» Entries supplied
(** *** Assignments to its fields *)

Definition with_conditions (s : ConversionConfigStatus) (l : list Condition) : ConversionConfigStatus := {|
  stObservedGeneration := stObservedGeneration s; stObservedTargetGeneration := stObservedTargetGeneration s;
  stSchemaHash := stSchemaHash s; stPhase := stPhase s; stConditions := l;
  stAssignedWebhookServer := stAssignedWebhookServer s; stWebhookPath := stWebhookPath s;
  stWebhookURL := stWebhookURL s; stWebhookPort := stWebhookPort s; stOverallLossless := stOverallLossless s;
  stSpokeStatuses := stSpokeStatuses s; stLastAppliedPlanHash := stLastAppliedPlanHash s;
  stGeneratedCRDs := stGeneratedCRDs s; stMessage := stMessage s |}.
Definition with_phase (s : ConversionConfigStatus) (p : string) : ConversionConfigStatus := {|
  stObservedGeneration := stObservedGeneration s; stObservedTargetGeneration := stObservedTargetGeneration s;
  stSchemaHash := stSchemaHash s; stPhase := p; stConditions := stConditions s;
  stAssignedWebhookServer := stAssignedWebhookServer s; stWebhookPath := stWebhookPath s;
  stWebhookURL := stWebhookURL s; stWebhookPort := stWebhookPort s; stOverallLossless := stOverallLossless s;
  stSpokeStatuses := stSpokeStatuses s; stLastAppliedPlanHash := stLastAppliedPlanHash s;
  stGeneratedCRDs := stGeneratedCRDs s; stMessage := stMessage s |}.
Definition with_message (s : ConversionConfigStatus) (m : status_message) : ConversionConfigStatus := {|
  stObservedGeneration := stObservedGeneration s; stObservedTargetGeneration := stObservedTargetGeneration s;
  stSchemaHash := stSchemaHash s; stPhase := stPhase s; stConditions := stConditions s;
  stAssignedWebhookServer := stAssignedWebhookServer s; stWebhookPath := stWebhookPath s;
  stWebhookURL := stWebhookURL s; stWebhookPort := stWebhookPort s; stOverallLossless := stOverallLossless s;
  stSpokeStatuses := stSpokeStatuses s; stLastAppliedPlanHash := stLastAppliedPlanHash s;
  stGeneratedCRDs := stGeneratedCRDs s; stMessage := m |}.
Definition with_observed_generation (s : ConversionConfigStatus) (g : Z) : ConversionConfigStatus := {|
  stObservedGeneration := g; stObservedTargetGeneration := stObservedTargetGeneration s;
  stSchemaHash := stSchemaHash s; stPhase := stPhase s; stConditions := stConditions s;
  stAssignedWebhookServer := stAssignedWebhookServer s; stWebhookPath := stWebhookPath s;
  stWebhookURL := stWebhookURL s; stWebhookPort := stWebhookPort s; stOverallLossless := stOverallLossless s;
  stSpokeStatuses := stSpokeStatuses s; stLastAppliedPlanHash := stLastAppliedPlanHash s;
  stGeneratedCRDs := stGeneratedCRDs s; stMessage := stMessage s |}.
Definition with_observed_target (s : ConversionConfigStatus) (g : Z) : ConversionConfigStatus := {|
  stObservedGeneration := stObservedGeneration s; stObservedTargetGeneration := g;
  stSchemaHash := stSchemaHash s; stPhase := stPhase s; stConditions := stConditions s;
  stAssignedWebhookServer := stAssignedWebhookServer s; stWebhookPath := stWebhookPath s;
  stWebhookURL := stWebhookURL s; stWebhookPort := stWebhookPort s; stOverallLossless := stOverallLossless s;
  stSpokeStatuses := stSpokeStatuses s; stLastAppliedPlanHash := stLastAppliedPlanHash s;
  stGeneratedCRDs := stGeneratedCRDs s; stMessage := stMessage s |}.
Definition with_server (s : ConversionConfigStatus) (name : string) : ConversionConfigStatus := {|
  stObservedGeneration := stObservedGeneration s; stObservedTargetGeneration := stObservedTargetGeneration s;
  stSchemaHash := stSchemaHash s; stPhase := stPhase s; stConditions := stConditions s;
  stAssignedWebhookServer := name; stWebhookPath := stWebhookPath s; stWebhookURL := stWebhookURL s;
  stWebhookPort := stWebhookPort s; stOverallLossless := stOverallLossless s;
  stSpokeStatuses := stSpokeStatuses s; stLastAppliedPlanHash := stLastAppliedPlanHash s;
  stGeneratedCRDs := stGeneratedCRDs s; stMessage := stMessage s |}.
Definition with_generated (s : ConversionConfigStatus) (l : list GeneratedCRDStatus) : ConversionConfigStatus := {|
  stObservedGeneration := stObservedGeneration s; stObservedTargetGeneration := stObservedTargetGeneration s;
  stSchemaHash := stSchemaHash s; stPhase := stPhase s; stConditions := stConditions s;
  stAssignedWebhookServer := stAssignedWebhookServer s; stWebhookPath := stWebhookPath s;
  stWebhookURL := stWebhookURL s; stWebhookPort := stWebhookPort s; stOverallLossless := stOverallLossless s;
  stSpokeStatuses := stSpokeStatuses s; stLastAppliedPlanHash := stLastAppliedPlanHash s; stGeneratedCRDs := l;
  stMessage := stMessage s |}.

...

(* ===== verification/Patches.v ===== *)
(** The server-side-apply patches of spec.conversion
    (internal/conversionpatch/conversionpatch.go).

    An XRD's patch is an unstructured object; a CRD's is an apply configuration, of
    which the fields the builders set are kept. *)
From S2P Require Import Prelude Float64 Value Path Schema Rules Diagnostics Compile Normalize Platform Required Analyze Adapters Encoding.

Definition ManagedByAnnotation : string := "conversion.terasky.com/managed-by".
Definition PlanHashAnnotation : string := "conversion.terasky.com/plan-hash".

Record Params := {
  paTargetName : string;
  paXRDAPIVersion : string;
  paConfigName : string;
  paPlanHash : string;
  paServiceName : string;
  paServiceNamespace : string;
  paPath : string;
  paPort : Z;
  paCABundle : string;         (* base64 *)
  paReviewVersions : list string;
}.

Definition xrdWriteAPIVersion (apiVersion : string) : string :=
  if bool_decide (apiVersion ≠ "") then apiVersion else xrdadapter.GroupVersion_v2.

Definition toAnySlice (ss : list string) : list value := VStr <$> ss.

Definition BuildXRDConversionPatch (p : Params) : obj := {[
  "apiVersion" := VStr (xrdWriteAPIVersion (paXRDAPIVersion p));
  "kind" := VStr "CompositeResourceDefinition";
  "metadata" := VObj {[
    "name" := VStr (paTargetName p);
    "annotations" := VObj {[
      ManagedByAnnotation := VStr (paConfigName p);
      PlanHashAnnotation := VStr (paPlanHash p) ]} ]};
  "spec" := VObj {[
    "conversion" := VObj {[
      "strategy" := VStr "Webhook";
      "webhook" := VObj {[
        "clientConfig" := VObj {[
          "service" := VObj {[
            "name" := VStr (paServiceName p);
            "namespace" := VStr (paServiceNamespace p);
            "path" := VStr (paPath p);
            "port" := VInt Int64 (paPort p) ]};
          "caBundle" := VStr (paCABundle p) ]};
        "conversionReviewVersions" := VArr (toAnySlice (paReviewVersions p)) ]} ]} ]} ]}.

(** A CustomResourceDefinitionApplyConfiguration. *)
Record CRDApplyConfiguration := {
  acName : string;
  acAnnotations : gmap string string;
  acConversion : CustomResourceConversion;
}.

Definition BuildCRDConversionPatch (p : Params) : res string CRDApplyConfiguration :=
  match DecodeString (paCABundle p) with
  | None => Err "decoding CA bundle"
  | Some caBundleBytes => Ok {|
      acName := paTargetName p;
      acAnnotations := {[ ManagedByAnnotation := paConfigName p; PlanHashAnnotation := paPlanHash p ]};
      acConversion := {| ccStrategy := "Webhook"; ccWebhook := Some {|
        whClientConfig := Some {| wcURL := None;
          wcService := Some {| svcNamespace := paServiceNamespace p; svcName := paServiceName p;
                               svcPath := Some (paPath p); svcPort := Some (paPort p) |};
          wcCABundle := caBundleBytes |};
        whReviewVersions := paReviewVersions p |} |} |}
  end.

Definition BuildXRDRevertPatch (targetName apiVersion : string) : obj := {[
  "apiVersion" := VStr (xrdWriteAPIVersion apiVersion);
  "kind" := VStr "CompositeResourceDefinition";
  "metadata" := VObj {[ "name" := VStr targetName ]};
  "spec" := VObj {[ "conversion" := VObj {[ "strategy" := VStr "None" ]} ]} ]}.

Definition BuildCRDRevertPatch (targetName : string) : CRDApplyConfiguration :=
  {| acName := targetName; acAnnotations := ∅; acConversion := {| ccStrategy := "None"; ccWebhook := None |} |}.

...

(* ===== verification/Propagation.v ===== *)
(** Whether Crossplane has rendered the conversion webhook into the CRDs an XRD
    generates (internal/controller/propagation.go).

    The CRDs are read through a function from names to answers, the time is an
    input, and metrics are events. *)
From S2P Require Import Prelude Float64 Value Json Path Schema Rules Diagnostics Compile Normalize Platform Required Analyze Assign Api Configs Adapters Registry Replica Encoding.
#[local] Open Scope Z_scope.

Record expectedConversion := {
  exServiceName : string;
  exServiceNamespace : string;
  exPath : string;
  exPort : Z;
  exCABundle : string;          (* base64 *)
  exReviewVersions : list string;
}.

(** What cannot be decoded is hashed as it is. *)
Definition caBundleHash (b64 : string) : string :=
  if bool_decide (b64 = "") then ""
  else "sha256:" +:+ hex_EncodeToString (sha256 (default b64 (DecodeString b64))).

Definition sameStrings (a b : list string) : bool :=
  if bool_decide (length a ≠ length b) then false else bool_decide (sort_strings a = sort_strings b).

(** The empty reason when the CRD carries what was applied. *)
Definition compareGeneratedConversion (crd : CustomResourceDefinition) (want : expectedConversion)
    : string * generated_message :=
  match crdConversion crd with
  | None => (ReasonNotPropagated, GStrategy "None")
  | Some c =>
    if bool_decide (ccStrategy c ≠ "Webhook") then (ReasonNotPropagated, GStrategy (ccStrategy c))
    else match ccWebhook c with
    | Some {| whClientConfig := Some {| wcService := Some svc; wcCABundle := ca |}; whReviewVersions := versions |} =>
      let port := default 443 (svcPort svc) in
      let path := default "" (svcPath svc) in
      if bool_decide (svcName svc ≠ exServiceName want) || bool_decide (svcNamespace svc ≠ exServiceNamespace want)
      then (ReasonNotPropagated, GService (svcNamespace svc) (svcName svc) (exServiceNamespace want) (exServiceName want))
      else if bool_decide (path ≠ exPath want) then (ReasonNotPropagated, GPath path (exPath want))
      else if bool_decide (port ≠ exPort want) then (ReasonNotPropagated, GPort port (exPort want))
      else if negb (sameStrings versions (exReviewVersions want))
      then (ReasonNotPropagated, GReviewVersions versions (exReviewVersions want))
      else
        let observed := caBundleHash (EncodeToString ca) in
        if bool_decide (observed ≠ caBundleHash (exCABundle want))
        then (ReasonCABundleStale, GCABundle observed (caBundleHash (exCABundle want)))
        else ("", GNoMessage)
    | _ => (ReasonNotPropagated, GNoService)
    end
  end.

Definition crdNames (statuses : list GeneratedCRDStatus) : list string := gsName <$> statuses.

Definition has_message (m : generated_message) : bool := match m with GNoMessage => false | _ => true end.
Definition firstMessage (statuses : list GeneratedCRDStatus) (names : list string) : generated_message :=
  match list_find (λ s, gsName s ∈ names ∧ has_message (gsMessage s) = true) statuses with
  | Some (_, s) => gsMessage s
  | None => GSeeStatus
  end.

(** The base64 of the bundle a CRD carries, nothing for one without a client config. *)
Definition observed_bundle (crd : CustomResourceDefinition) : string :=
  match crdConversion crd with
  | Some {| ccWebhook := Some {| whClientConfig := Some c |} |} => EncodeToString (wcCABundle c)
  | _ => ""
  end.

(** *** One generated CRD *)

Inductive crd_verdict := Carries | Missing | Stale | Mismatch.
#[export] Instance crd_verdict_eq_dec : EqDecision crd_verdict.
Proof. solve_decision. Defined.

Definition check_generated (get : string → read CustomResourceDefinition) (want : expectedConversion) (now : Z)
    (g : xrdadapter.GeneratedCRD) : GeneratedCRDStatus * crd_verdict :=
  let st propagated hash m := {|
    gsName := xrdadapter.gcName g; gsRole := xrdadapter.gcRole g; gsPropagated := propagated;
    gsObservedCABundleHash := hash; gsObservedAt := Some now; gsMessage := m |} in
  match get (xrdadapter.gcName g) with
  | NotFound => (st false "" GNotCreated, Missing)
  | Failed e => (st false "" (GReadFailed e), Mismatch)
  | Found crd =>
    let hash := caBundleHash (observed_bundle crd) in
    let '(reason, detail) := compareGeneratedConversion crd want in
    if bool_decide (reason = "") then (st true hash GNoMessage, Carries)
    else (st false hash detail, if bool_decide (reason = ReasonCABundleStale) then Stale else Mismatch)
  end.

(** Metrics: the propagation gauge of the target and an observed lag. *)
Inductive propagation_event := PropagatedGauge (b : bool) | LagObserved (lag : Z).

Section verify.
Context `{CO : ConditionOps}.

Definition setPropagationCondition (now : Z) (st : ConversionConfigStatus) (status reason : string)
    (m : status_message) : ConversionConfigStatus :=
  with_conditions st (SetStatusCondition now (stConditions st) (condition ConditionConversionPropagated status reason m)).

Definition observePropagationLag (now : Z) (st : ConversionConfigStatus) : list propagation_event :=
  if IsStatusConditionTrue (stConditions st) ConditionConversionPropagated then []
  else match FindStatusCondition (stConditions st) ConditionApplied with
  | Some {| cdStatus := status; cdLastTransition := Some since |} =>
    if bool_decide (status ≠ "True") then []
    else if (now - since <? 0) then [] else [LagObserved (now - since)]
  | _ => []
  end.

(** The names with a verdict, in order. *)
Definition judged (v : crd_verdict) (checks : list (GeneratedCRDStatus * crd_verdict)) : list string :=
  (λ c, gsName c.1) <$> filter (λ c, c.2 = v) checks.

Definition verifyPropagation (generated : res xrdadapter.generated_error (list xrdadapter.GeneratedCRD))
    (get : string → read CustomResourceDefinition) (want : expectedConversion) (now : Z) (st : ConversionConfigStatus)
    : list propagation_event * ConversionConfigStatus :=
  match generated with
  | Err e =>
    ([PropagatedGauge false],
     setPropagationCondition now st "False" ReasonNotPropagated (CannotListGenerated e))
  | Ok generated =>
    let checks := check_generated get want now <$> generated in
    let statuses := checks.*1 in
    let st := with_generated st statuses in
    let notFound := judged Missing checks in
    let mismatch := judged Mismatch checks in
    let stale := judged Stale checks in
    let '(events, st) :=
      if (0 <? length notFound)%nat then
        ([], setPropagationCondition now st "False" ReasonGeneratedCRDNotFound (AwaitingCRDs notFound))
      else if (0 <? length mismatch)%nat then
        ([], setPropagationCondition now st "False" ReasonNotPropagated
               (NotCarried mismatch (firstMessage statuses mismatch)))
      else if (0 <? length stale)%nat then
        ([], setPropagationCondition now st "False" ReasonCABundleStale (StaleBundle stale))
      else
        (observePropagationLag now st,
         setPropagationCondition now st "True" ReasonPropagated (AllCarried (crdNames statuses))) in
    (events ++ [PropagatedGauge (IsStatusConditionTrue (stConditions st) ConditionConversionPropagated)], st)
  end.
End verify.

» Exercise brief
All lines in the listing above between the line with "then (ReasonNotPropagated, GReviewVersions" and the line with "then (ReasonCABundleStale, GCABundle", inclusive, should be set down exactly, and no line outside that range.

» Exercise output
      then (ReasonNotPropagated, GReviewVersions versions (exReviewVersions want))
      else
        let observed := caBundleHash (EncodeToString ca) in
        if bool_decide (observed ≠ caBundleHash (exCABundle want))
        then (ReasonCABundleStale, GCABundle observed (caBundleHash (exCABundle want)))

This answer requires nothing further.